> _Extracted entries_
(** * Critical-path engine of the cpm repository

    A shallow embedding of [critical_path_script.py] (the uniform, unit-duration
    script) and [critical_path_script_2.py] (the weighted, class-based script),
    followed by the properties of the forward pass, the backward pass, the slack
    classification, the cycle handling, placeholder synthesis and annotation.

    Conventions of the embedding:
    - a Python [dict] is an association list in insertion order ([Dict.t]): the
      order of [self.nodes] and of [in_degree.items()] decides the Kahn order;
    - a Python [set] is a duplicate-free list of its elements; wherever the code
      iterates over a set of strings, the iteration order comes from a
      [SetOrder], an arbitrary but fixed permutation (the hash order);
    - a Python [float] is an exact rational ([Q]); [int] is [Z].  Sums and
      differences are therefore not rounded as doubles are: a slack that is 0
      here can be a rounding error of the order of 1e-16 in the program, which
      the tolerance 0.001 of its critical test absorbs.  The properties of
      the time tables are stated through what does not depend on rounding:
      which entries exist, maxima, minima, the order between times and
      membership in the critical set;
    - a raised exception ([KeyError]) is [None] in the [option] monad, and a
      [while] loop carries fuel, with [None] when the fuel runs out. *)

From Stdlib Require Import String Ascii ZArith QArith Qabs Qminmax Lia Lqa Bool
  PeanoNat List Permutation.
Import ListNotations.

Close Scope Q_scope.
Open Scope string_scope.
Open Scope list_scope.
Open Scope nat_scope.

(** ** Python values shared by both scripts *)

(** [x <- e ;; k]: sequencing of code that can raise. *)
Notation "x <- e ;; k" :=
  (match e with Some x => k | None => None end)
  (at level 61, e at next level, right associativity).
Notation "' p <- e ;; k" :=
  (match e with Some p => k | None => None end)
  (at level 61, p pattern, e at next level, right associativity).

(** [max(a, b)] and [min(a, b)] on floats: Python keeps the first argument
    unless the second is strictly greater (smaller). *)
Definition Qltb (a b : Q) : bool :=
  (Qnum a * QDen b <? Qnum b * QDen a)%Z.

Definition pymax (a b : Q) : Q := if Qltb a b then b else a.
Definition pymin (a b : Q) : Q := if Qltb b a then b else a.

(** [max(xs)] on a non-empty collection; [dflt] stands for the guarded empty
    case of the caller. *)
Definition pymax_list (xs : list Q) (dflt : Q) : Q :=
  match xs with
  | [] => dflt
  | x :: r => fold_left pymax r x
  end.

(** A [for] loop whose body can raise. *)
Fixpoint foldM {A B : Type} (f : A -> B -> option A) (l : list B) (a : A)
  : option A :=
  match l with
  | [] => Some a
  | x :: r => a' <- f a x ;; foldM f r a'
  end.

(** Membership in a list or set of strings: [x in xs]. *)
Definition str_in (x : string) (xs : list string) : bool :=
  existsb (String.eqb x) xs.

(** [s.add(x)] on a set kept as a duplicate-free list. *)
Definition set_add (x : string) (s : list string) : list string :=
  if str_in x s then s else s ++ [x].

> _What is required_
Your answer should consist solely of the lines from the one containing "case of the caller. *)" through the last line of the listing, written out word for word.

> _Problem solution_
    case of the caller. *)
Definition pymax_list (xs : list Q) (dflt : Q) : Q :=
  match xs with
  | [] => dflt
  | x :: r => fold_left pymax r x
  end.

(** A [for] loop whose body can raise. *)
Fixpoint foldM {A B : Type} (f : A -> B -> option A) (l : list B) (a : A)
  : option A :=
  match l with
  | [] => Some a
  | x :: r => a' <- f a x ;; foldM f r a'
  end.

(** Membership in a list or set of strings: [x in xs]. *)
Definition str_in (x : string) (xs : list string) : bool :=
  existsb (String.eqb x) xs.

(** [s.add(x)] on a set kept as a duplicate-free list. *)
Definition set_add (x : string) (s : list string) : list string :=
  if str_in x s then s else s ++ [x].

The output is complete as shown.